Exercise goal:
Scan the records below and report how many lines include the string "between"; the number alone will do.

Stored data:
------------------------------

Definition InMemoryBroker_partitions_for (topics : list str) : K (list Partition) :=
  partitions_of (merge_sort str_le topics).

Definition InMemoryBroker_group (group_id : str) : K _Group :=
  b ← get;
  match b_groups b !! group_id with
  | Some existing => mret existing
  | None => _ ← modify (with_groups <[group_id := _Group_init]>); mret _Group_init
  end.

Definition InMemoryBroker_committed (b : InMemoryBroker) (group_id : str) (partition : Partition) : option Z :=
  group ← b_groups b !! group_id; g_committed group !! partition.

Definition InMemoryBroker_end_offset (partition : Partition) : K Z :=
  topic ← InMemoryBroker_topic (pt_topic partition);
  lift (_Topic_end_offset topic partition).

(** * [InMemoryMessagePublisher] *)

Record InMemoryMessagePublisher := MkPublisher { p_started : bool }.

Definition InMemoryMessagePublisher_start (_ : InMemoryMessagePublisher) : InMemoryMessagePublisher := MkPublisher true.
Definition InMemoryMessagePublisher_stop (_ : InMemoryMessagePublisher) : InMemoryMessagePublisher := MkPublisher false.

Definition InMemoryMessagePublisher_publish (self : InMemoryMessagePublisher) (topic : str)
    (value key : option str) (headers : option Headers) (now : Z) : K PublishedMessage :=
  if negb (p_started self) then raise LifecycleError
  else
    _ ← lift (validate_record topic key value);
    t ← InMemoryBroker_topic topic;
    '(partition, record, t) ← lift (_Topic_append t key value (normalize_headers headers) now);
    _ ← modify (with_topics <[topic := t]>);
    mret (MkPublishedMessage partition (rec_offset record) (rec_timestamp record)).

------------------------------

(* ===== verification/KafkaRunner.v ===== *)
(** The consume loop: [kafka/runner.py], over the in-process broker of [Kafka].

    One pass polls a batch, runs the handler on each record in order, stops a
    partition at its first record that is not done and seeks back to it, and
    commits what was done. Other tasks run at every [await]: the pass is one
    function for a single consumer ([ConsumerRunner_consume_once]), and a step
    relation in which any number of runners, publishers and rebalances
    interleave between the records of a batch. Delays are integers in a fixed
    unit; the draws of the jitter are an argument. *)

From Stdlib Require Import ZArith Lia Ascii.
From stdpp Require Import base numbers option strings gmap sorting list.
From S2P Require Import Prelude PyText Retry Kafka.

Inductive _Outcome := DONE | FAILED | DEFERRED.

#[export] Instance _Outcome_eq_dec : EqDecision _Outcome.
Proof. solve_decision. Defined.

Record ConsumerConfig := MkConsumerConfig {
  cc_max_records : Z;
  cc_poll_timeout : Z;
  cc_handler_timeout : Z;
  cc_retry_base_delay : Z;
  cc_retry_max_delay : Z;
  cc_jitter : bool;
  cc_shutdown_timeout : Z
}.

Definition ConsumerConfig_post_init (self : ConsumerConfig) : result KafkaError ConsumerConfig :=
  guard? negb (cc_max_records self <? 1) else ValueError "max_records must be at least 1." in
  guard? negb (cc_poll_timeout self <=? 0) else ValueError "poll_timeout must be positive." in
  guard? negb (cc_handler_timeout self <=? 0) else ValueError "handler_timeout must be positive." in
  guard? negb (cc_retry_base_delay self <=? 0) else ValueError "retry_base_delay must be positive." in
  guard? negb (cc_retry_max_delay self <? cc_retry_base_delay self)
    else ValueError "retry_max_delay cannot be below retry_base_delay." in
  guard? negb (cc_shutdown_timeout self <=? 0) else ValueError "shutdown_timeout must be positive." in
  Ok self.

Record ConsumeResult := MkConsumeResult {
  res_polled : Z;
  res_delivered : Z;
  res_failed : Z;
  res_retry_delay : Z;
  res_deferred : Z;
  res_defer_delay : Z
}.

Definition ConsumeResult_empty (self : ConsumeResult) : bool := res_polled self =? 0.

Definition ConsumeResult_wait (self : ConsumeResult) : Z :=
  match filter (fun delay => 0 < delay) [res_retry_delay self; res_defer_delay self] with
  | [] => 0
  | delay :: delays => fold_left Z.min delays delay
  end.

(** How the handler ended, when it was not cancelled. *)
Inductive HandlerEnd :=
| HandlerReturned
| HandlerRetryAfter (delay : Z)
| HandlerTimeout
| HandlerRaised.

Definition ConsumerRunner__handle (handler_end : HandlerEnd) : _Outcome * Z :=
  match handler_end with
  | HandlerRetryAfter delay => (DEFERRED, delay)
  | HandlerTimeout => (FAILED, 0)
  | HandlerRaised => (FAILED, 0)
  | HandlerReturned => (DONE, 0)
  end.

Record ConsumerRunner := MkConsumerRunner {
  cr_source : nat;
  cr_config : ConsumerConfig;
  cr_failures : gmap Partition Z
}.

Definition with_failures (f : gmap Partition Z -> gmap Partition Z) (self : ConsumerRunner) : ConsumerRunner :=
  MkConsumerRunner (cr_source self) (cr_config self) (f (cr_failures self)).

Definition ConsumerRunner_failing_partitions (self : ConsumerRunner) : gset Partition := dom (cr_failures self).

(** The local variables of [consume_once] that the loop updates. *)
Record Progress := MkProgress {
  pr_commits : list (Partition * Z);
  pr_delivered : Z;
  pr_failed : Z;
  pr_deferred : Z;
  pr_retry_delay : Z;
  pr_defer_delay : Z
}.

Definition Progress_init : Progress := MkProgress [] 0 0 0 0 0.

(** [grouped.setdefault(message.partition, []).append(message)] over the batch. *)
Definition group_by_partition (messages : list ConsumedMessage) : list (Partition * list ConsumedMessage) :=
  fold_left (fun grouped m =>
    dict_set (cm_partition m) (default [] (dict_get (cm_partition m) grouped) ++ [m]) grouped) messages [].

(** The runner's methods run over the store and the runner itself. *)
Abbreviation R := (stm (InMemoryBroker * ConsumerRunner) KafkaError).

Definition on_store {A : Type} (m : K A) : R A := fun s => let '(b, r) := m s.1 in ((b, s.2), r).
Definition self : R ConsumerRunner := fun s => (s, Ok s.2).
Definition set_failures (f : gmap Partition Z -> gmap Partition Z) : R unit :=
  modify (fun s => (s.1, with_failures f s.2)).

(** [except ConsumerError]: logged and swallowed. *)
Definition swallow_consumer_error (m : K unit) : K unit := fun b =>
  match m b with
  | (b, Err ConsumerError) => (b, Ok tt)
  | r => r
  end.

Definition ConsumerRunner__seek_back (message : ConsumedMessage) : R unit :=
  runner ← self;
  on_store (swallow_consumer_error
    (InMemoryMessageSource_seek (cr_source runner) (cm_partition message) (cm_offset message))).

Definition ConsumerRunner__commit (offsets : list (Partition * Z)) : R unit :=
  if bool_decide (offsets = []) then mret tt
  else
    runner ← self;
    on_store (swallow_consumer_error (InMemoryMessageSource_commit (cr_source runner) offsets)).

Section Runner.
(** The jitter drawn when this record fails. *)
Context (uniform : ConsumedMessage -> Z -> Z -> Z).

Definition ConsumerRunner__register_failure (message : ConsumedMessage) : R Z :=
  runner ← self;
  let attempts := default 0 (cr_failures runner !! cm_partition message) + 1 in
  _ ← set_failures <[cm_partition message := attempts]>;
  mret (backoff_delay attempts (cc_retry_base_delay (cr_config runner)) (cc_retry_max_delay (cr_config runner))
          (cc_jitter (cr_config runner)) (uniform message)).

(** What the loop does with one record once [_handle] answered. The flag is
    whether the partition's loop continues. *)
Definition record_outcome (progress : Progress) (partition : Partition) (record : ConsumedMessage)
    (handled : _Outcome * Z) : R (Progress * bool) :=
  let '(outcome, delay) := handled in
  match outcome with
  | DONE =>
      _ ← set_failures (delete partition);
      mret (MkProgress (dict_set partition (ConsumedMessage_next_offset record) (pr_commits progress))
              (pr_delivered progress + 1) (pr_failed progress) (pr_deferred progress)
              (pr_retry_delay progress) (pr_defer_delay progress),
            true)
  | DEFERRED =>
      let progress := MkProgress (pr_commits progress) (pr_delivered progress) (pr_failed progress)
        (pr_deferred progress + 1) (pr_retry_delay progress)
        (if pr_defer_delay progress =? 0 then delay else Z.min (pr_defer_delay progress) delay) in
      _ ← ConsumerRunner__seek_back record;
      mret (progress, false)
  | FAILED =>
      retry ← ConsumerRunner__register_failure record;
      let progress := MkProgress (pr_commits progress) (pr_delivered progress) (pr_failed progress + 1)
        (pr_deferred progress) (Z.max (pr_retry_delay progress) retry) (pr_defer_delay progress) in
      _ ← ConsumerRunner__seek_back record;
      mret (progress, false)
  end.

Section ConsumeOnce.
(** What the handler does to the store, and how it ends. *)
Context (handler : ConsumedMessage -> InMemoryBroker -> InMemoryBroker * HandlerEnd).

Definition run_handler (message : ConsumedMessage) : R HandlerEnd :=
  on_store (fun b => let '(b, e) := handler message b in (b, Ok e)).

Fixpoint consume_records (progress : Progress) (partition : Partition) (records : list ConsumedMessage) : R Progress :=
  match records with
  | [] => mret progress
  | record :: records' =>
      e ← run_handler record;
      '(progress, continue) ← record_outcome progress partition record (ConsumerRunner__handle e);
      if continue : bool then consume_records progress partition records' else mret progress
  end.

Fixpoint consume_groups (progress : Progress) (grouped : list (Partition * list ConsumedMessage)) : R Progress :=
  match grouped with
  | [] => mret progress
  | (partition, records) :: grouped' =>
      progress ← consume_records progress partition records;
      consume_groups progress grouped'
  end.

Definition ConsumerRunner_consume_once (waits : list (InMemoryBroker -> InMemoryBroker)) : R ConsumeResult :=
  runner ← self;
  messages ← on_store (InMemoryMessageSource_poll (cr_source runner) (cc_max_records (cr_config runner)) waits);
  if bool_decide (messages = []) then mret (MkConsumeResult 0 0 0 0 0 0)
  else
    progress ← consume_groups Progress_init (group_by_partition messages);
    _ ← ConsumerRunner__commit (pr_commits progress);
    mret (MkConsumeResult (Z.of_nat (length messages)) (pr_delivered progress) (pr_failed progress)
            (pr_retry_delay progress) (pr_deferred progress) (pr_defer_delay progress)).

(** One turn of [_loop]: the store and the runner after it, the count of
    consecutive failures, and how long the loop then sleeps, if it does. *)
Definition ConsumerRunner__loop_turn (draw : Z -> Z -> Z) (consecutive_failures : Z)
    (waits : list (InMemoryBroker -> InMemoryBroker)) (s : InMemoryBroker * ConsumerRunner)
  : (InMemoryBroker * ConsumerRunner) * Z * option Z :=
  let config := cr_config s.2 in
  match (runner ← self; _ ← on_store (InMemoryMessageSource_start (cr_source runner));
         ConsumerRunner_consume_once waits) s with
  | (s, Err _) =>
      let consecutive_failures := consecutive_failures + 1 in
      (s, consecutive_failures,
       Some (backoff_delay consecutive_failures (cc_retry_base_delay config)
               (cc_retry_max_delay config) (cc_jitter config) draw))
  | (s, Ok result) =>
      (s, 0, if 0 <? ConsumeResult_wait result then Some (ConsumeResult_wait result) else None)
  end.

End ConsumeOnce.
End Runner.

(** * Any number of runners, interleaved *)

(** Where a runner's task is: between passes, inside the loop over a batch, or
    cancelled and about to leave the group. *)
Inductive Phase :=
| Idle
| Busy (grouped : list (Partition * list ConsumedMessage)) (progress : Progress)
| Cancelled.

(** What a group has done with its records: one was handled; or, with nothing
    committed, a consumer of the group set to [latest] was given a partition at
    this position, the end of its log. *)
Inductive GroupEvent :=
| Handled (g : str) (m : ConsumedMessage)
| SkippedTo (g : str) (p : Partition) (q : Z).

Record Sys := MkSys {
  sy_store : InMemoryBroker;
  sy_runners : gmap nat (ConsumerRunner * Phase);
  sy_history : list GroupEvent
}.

------------------------------

Result of the exercise:
2